_How to complete this task_:
Using the material below, return exactly the lines between the one holding "intros (Hd &" and the one holding "exists (PPacked k).", inclusive, and no others.

_Data for this exercise_:

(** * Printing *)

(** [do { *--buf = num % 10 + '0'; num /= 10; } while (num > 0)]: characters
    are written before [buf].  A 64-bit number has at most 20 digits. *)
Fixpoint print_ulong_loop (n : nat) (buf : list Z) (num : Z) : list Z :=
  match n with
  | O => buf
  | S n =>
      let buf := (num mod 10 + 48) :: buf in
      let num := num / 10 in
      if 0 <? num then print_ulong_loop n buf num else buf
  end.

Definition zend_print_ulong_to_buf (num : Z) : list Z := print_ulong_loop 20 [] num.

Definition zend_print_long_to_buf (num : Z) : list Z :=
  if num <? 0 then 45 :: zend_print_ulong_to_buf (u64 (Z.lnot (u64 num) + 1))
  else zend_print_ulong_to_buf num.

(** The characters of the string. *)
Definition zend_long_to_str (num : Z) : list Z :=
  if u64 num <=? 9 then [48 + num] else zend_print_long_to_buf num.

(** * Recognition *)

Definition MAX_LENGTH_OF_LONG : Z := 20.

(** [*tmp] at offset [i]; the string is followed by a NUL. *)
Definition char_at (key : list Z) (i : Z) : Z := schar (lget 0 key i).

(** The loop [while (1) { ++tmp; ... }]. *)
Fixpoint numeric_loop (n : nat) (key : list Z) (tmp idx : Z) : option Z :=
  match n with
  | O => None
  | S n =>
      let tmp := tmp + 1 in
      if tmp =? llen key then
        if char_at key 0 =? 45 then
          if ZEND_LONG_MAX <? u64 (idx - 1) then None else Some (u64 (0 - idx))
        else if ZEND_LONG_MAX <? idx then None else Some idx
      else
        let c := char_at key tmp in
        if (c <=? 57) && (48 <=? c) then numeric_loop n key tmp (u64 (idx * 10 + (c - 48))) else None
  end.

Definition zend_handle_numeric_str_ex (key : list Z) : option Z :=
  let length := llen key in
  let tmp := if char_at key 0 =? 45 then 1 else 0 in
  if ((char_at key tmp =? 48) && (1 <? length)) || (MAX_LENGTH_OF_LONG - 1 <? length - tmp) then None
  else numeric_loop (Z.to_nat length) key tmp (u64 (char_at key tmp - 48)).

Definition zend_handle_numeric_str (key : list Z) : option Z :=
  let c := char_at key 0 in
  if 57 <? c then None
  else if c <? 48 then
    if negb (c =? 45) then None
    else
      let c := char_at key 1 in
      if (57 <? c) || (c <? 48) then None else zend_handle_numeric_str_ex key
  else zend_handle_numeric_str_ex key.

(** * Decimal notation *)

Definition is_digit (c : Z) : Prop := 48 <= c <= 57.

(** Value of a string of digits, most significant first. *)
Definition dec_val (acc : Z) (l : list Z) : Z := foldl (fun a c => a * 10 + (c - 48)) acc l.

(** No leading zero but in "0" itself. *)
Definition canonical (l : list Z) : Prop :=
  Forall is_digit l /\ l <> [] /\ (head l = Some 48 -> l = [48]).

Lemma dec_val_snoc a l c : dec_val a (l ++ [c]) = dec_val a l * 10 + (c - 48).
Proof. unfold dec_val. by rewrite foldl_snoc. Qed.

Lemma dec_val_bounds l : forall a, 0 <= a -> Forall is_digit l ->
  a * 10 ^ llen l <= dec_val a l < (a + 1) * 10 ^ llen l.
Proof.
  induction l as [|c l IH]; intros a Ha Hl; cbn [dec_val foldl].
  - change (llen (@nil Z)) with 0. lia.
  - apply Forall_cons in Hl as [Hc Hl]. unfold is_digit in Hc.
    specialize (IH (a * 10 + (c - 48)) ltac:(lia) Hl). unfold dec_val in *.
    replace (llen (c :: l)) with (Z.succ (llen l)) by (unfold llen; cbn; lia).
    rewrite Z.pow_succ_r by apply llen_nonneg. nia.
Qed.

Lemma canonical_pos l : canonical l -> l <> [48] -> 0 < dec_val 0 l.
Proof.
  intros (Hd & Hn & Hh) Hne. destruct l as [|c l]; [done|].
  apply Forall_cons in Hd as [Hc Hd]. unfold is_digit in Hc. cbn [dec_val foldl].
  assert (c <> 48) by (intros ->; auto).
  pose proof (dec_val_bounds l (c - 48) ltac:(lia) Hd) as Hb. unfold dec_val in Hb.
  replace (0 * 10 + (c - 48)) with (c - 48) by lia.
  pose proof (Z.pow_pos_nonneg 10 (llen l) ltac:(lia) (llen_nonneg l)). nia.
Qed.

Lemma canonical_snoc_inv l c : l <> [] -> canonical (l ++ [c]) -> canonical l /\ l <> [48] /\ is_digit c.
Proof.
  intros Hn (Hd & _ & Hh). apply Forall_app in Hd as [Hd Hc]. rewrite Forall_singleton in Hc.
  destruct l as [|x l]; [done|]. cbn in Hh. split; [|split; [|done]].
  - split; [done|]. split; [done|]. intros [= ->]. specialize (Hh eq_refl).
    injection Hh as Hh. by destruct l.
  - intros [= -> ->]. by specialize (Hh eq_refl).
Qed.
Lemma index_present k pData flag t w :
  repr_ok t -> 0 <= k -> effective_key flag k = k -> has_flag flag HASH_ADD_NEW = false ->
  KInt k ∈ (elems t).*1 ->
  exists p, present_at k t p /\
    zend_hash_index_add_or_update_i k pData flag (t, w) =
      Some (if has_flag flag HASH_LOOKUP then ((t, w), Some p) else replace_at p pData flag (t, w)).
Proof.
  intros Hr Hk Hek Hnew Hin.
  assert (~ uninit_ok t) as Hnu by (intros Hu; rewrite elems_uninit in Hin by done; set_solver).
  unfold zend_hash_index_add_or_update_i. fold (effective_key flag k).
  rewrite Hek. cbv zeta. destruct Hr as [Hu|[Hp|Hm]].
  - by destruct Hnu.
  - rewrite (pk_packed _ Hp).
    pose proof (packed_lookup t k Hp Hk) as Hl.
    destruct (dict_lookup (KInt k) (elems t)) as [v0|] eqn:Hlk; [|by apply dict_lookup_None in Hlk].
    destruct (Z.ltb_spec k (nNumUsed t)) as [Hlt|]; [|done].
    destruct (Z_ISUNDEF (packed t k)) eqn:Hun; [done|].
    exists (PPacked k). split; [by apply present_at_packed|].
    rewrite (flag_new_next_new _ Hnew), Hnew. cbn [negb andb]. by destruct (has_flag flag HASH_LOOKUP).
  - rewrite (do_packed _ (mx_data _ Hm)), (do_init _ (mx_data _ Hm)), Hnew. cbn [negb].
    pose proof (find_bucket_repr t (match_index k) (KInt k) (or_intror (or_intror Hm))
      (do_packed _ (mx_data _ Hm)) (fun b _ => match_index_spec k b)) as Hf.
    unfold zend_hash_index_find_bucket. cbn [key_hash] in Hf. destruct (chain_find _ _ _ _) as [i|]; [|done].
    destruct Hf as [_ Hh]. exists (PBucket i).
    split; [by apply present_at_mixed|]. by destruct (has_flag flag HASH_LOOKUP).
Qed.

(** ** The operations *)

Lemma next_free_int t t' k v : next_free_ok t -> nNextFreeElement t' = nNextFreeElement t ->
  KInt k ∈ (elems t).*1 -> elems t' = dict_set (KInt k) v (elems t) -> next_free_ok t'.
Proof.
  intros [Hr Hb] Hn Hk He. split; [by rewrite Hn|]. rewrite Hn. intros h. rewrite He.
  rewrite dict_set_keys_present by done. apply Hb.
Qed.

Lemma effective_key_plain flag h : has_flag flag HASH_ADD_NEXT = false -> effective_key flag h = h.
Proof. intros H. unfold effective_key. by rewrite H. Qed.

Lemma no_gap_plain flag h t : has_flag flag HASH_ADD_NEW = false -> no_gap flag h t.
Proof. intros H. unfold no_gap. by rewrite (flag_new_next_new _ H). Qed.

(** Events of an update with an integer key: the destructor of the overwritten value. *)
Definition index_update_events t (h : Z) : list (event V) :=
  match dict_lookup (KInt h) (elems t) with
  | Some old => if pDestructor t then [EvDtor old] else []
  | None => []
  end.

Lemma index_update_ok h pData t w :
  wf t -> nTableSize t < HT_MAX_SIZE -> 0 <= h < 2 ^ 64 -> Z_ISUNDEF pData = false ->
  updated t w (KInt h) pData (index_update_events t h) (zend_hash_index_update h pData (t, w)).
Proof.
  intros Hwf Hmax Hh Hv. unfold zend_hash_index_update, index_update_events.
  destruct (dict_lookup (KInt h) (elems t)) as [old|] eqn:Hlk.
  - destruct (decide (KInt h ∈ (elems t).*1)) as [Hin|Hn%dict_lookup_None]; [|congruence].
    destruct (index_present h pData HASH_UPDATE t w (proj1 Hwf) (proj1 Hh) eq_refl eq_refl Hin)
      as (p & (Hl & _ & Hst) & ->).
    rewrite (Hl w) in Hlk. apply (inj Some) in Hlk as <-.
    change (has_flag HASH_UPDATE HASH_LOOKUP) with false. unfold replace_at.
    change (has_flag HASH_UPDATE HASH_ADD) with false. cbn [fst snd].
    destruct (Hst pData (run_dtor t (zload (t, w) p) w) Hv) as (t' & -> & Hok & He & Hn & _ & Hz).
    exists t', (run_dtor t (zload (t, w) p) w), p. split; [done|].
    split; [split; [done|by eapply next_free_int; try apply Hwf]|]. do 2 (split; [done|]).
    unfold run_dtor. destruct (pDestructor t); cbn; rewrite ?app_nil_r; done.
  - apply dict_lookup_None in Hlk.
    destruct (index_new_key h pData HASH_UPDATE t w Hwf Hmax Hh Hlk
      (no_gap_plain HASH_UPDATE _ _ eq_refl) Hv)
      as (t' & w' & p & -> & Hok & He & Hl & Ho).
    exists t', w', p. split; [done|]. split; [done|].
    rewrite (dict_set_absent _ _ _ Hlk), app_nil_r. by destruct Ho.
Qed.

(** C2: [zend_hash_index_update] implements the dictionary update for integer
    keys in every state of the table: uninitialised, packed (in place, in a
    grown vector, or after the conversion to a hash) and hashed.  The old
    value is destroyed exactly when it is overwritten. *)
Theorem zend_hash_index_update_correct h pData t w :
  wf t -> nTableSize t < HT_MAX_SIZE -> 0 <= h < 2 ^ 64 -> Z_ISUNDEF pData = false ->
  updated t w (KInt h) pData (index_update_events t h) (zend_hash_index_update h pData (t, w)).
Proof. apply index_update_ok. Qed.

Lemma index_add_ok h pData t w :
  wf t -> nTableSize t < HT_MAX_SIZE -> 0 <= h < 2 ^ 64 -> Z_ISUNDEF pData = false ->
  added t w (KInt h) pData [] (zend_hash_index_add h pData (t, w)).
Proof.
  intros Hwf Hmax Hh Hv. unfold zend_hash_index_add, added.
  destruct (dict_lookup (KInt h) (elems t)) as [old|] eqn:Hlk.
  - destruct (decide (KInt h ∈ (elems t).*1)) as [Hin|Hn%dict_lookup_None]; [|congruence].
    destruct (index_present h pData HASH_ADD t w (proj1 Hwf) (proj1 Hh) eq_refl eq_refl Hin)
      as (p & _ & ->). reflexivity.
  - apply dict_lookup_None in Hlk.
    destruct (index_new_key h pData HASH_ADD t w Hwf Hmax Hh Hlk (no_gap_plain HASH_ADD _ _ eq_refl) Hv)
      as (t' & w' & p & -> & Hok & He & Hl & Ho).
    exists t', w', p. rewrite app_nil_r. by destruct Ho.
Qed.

_Exercise result_:
  intros (Hd & Hn & Hh) Hne. destruct l as [|c l]; [done|].
  apply Forall_cons in Hd as [Hc Hd]. unfold is_digit in Hc. cbn [dec_val foldl].
  assert (c <> 48) by (intros ->; auto).
  pose proof (dec_val_bounds l (c - 48) ltac:(lia) Hd) as Hb. unfold dec_val in Hb.
  replace (0 * 10 + (c - 48)) with (c - 48) by lia.
  pose proof (Z.pow_pos_nonneg 10 (llen l) ltac:(lia) (llen_nonneg l)). nia.
Qed.

Lemma canonical_snoc_inv l c : l <> [] -> canonical (l ++ [c]) -> canonical l /\ l <> [48] /\ is_digit c.
Proof.
  intros Hn (Hd & _ & Hh). apply Forall_app in Hd as [Hd Hc]. rewrite Forall_singleton in Hc.
  destruct l as [|x l]; [done|]. cbn in Hh. split; [|split; [|done]].
  - split; [done|]. split; [done|]. intros [= ->]. specialize (Hh eq_refl).
    injection Hh as Hh. by destruct l.
  - intros [= -> ->]. by specialize (Hh eq_refl).
Qed.
Lemma index_present k pData flag t w :
  repr_ok t -> 0 <= k -> effective_key flag k = k -> has_flag flag HASH_ADD_NEW = false ->
  KInt k ∈ (elems t).*1 ->
  exists p, present_at k t p /\
    zend_hash_index_add_or_update_i k pData flag (t, w) =
      Some (if has_flag flag HASH_LOOKUP then ((t, w), Some p) else replace_at p pData flag (t, w)).
Proof.
  intros Hr Hk Hek Hnew Hin.
  assert (~ uninit_ok t) as Hnu by (intros Hu; rewrite elems_uninit in Hin by done; set_solver).
  unfold zend_hash_index_add_or_update_i. fold (effective_key flag k).
  rewrite Hek. cbv zeta. destruct Hr as [Hu|[Hp|Hm]].
  - by destruct Hnu.
  - rewrite (pk_packed _ Hp).
    pose proof (packed_lookup t k Hp Hk) as Hl.
    destruct (dict_lookup (KInt k) (elems t)) as [v0|] eqn:Hlk; [|by apply dict_lookup_None in Hlk].
    destruct (Z.ltb_spec k (nNumUsed t)) as [Hlt|]; [|done].
    destruct (Z_ISUNDEF (packed t k)) eqn:Hun; [done|].
    exists (PPacked k). split; [by apply present_at_packed|].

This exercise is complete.